Overexpression of long non-coding RNA MEG3 suppresses breast cancer cell proliferation, invasion, and angiogenesis through AKT pathway.

Abstract

Long non-coding RNA MEG3 has been identified as a tumor suppressor which plays important roles in tumorigenesis; however, its potential role in breast cancer has not been fully examined. Here, we showed that MEG3 was downregulated in breast cancer tissues and cell lines. Overexpression of MEG3 inhibited breast cancer cell proliferation and invasion, suggesting that MEG3 played an important role in breast cancer progression and metastasis. Moreover, MEG3 upregulation caused marked inhibition of angiogenesis-related factor expression.
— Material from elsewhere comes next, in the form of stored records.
(** Consecutive cycles of the record at [ref], one per environment of the
    list, each run to its critical section before the next starts. *)
Definition cycles (envs : list Env) (ref : loc) (w : World) : option World :=
  foldl (fun ow env => ow ≫= processDelivery env ref) (Some w) envs.

(** Some dispatched adapter reports a failure. *)
Definition failing (env : Env) (event : DeliveryEvent) : Prop :=
  exists r, r ∈ (dispatch env event).*1 /\ Success r = false.

(** Every spawned goroutine holds the address of an allocated record. *)
Definition running_allocated (w : World) : Prop :=
  Forall (fun ref => is_Some (heap w !! ref)) (goroutines w).

(** The fields of a record that the adapters read. *)
Definition same_content (e1 e2 : DeliveryEvent) : Prop :=
  UserID e1 = UserID e2 /\ Token e1 = Token e2 /\
  EventType e1 = EventType e2 /\ JsonData e1 = JsonData e2 /\
  FilePath e1 = FilePath e2.

(** What an adapter run may look like: at most one outgoing call; a
    success only with a call that returned no error; with a call that
    returned an error, a failure carrying that error; without a call, a
    failure. *)
Definition sound_attempt (env : Env) (attempt : DeliveryResult * list NetCall)
  : Prop :=
  (attempt.2 = [] /\ Success attempt.1 = false /\ Error attempt.1 <> "") \/
  (exists call,
      attempt.2 = [call] /\
      ((respond env call = None /\ Success attempt.1 = true /\
        Error attempt.1 = "") \/
       (exists msg, respond env call = Some msg /\ Success attempt.1 = false /\
                    Error attempt.1 = msg))).

(** The record written and whether the id is removed by the critical
    section, as functions of the aggregate, the retry limit and the record
    read ([update_status_outcome] relates them to [update_status]). *)
Definition outcome_record (allSuccess : bool) (limit : Z) (event : DeliveryEvent)
  : DeliveryEvent :=
  if allSuccess then set_Status DeliveryStatusDelivered event
  else if decide (limit <= Int64.wrap (AttemptCount event + 1)) then
    set_LastError "Max retries exceeded"
      (set_Status DeliveryStatusFailed
         (set_AttemptCount (Int64.wrap (AttemptCount event + 1)) event))
  else set_AttemptCount (Int64.wrap (AttemptCount event + 1)) event.

Definition outcome_ended (allSuccess : bool) (limit : Z) (event : DeliveryEvent)
  : bool :=
  allSuccess || bool_decide (limit <= Int64.wrap (AttemptCount event + 1)).

(** ** assertColorFromInt (helpers.go)

    [uint32(x)] keeps the low 32 bits of the 64-bit [int]. *)
Definition uint32 (z : Z) : Z := z mod 2 ^ 32.

Definition assertColorFromInt (color : Z) : Z :=
  if decide (0 < color) then uint32 color
  else uint32 (Int64.wrap (Int64.wrap (4294967295 + color) + 1)).

(** ** More concrete scenarios *)

Module Cases.
(** Two records built without an id by the same tenant. *)
Definition anonymous (body : string) : DeliveryEvent :=
  mkDeliveryEvent "" "u1" "tok" "Message" body "" 0 0
    DeliveryStatusPending "".

Definition two_built : World :=
  {| heap := {[ 1%positive := anonymous "{1}"; 2%positive := anonymous "{2}" ]};
     dm := InitDeliveryManager;
     goroutines := [];
     network := [] |}.

(** A record with a file to deliver. *)
Definition with_file : DeliveryEvent :=
  mkDeliveryEvent "evt-f" "u1" "tok" "Message" "{}" "/tmp/a.ogg" 0 0
    DeliveryStatusPending "".

(** The id "evt-1" was submitted twice: the record at 1 is the earlier
    submission, whose cycle is still in flight; the record at 2 replaced
    it in the pending map. *)
Definition resubmitted : World :=
  {| heap := {[ 1%positive := Scenario.receipt;
                2%positive := set_CreatedAt 50 Scenario.receipt ]};
     dm := {| pendingEvents := {[ "evt-1" := 2%positive ]};
              maxRetries := 3;
              retryBackoff := 2 * second;
              timeout := 10 * second |};
     goroutines := [1%positive; 2%positive];
     network := [] |}.

Definition submit_one : list Op :=
  [OpNew Scenario.receipt; OpDeliverEvent 1 0 5].
End Cases.

(** * Properties *)

(** ** Machine integers *)

Lemma wrap_in_range z : Int64.in_range z -> Int64.wrap z = z.
Proof.
  unfold Int64.in_range, Int64.min_int, Int64.max_int, Int64.wrap. intros Hz.
  rewrite Z.mod_small; lia.
Qed.

Lemma wrap_succ z :
  Int64.min_int <= z < Int64.max_int -> Int64.wrap (z + 1) = z + 1.
Proof.
  intros Hz. apply wrap_in_range. unfold Int64.in_range, Int64.min_int, Int64.max_int in *. lia.
Qed.

Lemma clamp_gt z b :
  Int64.min_int <= b < Int64.max_int -> (b < Int64.clamp z <-> b < z).
Proof. unfold Int64.clamp, Int64.min_int, Int64.max_int. lia. Qed.

(** ** The collector *)

Lemma collect_from acc ok results :
  foldl collect_step (acc, ok) results =
  (acc ++ results, ok && forallb Success results).
Proof.
  revert acc ok. induction results as [|r results IH]; intros acc ok;
    cbn [foldl forallb].
  - by rewrite app_nil_r, andb_true_r.
  - change (collect_step (acc, ok) r)
      with (acc ++ [r], if Success r then ok else false).
    rewrite IH, <- app_assoc. simpl.
    f_equal. destruct (Success r), ok; reflexivity.
Qed.

Lemma collect_spec results :
  collect results = (results, forallb Success results).
Proof. unfold collect. by rewrite collect_from. Qed.

Lemma forallb_Success results :
  forallb Success results = true <->
  forall r, r ∈ results -> Success r = true.
Proof.
  rewrite forallb_forall. split; intros H r Hr; apply H.
  - by apply list_elem_of_In.
  - by apply list_elem_of_In.
Qed.

Lemma forallb_Success_false results :
  forallb Success results = false <->
  exists r, r ∈ results /\ Success r = false.
Proof.
  induction results as [|r results IH]; simpl.
  - split; [done | intros (r & Hr & _); by apply elem_of_nil in Hr].
  - rewrite andb_false_iff, IH. split.
    + intros [Hr | (r' & Hr' & Hs)].
      * exists r. split; [left | done].
      * exists r'. split; [by right | done].
    + intros (r' & Hr' & Hs). apply elem_of_cons in Hr' as [-> | Hr'].
      * by left.
      * right. by exists r'.
Qed.

(** The aggregate does not depend on the order in which the adapters
    complete. *)
Lemma collect_Permutation results1 results2 :
  results1 ≡ₚ results2 -> (collect results1).2 = (collect results2).2.
Proof.
  rewrite !collect_spec. simpl. intros Hp.
  induction Hp; simpl; try congruence.
  destruct (Success x), (Success y); reflexivity.
Qed.

(** ** One fan-out cycle *)

Lemma processDelivery_unfold env ref w event :
  heap w !! ref = Some event ->
  processDelivery env ref w =
  Some (update_status (forallb Success (dispatch env event).*1) ref event
          (mkWorld (heap w) (dm w) (goroutines w)
             (network w ++ concat (dispatch env event).*2))).
Proof.
  intros Hev. unfold processDelivery. rewrite Hev. simpl.
  by rewrite collect_spec.
Qed.

Lemma update_status_success ref event w :
  update_status true ref event w =
  {| heap := <[ref := set_Status DeliveryStatusDelivered event]> (heap w);
     dm := {| pendingEvents := delete (ID event) (pendingEvents (dm w));
              maxRetries := maxRetries (dm w);
              retryBackoff := retryBackoff (dm w);
              timeout := timeout (dm w) |};
     goroutines := goroutines w;
     network := network w |}.
Proof. reflexivity. Qed.

Lemma update_status_exhausted ref event w :
  maxRetries (dm w) <= Int64.wrap (AttemptCount event + 1) ->
  update_status false ref event w =
  {| heap := <[ref := set_LastError "Max retries exceeded"
                        (set_Status DeliveryStatusFailed
                           (set_AttemptCount (Int64.wrap (AttemptCount event + 1))
                              event))]> (heap w);
     dm := {| pendingEvents := delete (ID event) (pendingEvents (dm w));
              maxRetries := maxRetries (dm w);
              retryBackoff := retryBackoff (dm w);
              timeout := timeout (dm w) |};
     goroutines := goroutines w;
     network := network w |}.
Proof.
  intros Hmax. unfold update_status. simpl.
  destruct (decide _) as [_ | Hn]; [reflexivity | lia].
Qed.

Lemma update_status_retry ref event w :
  Int64.wrap (AttemptCount event + 1) < maxRetries (dm w) ->
  update_status false ref event w =
  {| heap := <[ref := set_AttemptCount (Int64.wrap (AttemptCount event + 1))
                        event]> (heap w);
     dm := dm w;
     goroutines := goroutines w;
     network := network w |}.
Proof.
  intros Hmax. unfold update_status. simpl.
  destruct (decide _) as [Hn | _]; [lia | reflexivity].
Qed.




(** The failing branch of the critical section. *)
Lemma processDelivery_failing env ref w event :
  heap w !! ref = Some event ->
  (exists r, r ∈ (dispatch env event).*1 /\ Success r = false) ->
  processDelivery env ref w =
  Some (update_status false ref event
          (mkWorld (heap w) (dm w) (goroutines w)
             (network w ++ concat (dispatch env event).*2))).
Proof.
  intros Hev Hfail. rewrite (processDelivery_unfold _ _ _ _ Hev).
  apply forallb_Success_false in Hfail. by rewrite Hfail.
Qed.

Lemma processDelivery_succeeding env ref w event :
  heap w !! ref = Some event ->
  (forall r, r ∈ (dispatch env event).*1 -> Success r = true) ->
  processDelivery env ref w =
  Some (update_status true ref event
          (mkWorld (heap w) (dm w) (goroutines w)
             (network w ++ concat (dispatch env event).*2))).
Proof.
  intros Hev Hok. rewrite (processDelivery_unfold _ _ _ _ Hev).
  apply forallb_Success in Hok. by rewrite Hok.
Qed.

(** C2, as the code has it: a failing cycle increments the attempt count;
    when the count reaches [maxRetries] the status becomes Failed, the last
    error becomes the fixed text "Max retries exceeded" and the id leaves
    the pending map; otherwise only the attempt count changes, so status
    and last error stay as they were and the id stays in the map. *)
Theorem processDelivery_failure env ref w event :
  heap w !! ref = Some event ->
  (exists r, r ∈ (dispatch env event).*1 /\ Success r = false) ->
  exists w',
    processDelivery env ref w = Some w' /\
    (maxRetries (dm w) <= Int64.wrap (AttemptCount event + 1) ->
     heap w' !! ref =
       Some (set_LastError "Max retries exceeded"
               (set_Status DeliveryStatusFailed
                  (set_AttemptCount (Int64.wrap (AttemptCount event + 1)) event))) /\
     pendingEvents (dm w') = delete (ID event) (pendingEvents (dm w)) /\
     GetEventStatus (ID event) w' = (None, false)) /\
    (Int64.wrap (AttemptCount event + 1) < maxRetries (dm w) ->
     heap w' !! ref =
       Some (set_AttemptCount (Int64.wrap (AttemptCount event + 1)) event) /\
     pendingEvents (dm w') = pendingEvents (dm w)).
Proof.
  intros Hev Hfail. rewrite (processDelivery_failing _ _ _ _ Hev Hfail).
  eexists. split; [reflexivity |]. split; intros Hmax.
  - rewrite update_status_exhausted by done. simpl.
    rewrite lookup_insert_eq. split; [reflexivity |]. split; [reflexivity |].
    unfold GetEventStatus. simpl. by rewrite lookup_delete_eq.
  - rewrite update_status_retry by done. simpl.
    by rewrite lookup_insert_eq.
Qed.

Lemma processDelivery_failure_witness :
  heap (Scenario.tracked 2) !! 1%positive
    = Some (set_AttemptCount 2 Scenario.receipt) /\
  (exists r, r ∈ (dispatch Scenario.broker_down
                    (set_AttemptCount 2 Scenario.receipt)).*1 /\
             Success r = false) /\
  exists w',
    processDelivery Scenario.broker_down 1 (Scenario.tracked 2) = Some w' /\
    heap w' !! 1%positive =
      Some (set_LastError "Max retries exceeded"
              (set_Status DeliveryStatusFailed
                 (set_AttemptCount 3 Scenario.receipt))).
Proof.
  assert (Hev : heap (Scenario.tracked 2) !! 1%positive
                = Some (set_AttemptCount 2 Scenario.receipt)) by reflexivity.
  assert (Hfail : exists r,
             r ∈ (dispatch Scenario.broker_down
                    (set_AttemptCount 2 Scenario.receipt)).*1 /\
             Success r = false).
  { apply forallb_Success_false. vm_compute. reflexivity. }
  split; [exact Hev |]. split; [exact Hfail |].
  destruct (processDelivery_failure Scenario.broker_down 1 _ _ Hev Hfail)
    as (w' & Hrun & Hmax & _).
  exists w'. split; [exact Hrun |].
  destruct Hmax as (Hlook & _); [vm_compute; discriminate | exact Hlook].
Defined.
Conditioned medium derived from MEG3 overexpressed breast cancer cells significantly decreased the capillary tube formation of endothelial cells. Furthermore, elevated expression of MEG3 in breast cancer inhibits in vivo tumorigenesis and angiogenesis in a nude mouse xenograft model. Mechanistically, overexpression of MEG3 results in downregulation of AKT signaling, which is pivotal for breast cancer cell growth, invasion, and tumor angiogenesis. Collectively, these results suggest that MEG3 might suppress the tumor growth and angiogenesis via AKT signaling pathway and MEG3 may serve as a potential novel diagnostic and therapeutic target of breast cancer.